→ Exercise prompt
Out of the data below, copy every line with the string "equal".
START Materials provided
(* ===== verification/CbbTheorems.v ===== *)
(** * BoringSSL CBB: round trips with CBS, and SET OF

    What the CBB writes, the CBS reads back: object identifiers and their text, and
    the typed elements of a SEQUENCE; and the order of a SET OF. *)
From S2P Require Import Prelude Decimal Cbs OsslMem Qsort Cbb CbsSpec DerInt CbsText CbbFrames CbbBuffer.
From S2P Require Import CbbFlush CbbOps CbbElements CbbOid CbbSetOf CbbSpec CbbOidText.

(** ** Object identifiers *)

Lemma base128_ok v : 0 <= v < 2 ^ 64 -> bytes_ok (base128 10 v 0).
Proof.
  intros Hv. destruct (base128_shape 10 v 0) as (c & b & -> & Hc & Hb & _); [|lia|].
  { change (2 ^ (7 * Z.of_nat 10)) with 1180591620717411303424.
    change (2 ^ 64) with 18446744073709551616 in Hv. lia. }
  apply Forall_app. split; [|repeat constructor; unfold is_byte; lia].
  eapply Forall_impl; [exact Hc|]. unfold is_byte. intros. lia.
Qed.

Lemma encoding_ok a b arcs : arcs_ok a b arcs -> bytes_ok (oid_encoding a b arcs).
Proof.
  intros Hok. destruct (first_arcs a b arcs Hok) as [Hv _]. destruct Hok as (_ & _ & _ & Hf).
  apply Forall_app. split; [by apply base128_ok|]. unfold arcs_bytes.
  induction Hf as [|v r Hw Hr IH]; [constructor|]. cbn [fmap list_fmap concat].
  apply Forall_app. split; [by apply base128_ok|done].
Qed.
END Materials provided
START Materials provided
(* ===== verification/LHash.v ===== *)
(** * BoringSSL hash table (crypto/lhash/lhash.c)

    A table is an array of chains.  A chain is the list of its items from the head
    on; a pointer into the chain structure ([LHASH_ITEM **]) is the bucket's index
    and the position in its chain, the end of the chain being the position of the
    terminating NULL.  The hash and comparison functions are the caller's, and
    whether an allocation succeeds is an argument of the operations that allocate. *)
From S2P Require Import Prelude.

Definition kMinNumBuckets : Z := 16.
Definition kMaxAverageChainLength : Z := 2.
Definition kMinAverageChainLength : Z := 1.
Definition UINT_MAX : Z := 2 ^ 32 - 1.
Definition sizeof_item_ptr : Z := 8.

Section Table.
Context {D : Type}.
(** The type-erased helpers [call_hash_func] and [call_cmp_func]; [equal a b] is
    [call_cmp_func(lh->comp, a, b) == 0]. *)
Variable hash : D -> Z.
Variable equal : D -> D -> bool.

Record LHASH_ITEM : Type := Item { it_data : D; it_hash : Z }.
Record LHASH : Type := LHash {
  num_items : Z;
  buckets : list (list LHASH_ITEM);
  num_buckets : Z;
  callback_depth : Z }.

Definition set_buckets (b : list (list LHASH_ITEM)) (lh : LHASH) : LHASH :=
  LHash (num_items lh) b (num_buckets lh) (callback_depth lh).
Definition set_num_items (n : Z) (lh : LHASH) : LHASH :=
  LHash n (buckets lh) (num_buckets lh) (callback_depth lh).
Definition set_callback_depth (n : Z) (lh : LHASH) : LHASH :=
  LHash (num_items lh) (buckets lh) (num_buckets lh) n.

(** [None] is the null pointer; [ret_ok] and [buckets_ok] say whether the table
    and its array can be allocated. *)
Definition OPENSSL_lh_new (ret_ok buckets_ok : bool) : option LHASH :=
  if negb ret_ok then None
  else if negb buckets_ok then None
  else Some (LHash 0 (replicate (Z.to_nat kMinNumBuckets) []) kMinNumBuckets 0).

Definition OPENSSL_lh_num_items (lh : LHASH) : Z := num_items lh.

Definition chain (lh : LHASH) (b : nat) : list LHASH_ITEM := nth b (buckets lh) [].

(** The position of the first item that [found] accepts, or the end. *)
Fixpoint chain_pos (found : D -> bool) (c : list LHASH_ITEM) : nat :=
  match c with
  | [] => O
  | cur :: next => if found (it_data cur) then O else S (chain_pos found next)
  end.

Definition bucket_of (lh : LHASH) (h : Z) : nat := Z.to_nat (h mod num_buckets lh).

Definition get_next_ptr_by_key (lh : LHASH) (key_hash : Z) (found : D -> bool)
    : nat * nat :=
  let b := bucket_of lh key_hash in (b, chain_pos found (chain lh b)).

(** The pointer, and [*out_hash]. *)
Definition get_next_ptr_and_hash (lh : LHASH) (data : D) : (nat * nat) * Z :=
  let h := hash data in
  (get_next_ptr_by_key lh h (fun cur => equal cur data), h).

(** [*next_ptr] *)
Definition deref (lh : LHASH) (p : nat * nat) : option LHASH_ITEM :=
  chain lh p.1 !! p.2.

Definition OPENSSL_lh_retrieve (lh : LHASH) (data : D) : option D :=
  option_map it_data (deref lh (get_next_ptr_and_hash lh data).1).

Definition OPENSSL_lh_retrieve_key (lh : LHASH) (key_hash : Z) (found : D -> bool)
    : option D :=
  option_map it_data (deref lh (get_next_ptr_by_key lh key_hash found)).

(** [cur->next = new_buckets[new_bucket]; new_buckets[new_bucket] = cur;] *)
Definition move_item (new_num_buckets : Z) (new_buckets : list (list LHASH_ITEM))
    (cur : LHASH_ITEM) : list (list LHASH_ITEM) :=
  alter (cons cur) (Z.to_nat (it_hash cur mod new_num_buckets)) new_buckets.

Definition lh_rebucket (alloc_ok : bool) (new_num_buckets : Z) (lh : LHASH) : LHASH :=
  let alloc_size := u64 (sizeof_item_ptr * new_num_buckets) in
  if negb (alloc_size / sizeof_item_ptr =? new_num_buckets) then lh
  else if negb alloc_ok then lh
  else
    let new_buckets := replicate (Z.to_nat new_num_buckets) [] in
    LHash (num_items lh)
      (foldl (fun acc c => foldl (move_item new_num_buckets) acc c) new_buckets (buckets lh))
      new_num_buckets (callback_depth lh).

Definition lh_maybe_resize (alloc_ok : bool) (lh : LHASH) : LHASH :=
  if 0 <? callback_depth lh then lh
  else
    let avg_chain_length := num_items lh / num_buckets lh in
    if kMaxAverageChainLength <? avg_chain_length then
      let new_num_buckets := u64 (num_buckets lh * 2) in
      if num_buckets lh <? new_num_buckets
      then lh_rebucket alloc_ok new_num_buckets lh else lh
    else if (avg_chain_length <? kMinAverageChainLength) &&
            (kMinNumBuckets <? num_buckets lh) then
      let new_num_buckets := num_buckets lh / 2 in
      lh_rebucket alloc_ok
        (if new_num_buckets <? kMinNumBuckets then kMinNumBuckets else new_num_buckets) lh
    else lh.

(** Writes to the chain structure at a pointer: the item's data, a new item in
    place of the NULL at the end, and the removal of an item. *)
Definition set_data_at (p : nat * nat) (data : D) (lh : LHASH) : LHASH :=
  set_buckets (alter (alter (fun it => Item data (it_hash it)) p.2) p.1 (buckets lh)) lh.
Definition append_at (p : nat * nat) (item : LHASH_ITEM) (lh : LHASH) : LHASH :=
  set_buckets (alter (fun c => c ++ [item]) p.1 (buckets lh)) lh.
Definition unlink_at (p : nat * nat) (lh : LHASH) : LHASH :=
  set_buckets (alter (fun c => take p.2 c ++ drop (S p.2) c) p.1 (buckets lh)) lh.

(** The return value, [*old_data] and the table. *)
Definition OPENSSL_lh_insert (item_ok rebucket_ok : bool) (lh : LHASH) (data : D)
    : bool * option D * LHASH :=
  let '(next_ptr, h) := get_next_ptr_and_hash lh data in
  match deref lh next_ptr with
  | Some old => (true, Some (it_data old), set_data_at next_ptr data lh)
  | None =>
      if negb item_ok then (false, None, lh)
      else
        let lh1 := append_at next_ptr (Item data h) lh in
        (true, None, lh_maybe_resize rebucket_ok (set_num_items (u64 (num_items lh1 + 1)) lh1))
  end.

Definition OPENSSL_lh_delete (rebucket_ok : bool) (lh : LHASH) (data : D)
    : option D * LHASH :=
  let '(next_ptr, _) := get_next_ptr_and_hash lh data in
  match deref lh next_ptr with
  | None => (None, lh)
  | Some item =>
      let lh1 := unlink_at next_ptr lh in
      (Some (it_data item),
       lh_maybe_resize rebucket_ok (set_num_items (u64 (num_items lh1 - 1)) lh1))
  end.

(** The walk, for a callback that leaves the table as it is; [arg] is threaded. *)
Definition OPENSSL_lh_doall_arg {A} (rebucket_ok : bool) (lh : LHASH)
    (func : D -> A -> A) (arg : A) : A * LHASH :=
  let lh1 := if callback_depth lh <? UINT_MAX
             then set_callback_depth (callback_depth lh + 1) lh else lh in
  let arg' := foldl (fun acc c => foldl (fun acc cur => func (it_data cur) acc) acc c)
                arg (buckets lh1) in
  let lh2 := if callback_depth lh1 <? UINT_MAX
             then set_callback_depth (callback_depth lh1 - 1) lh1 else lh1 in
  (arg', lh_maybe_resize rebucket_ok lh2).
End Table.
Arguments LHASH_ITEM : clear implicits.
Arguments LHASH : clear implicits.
END Materials provided
→ Result of the task
(** The type-erased helpers [call_hash_func] and [call_cmp_func]; [equal a b] is
Variable equal : D -> D -> bool.
  (get_next_ptr_by_key lh h (fun cur => equal cur data), h).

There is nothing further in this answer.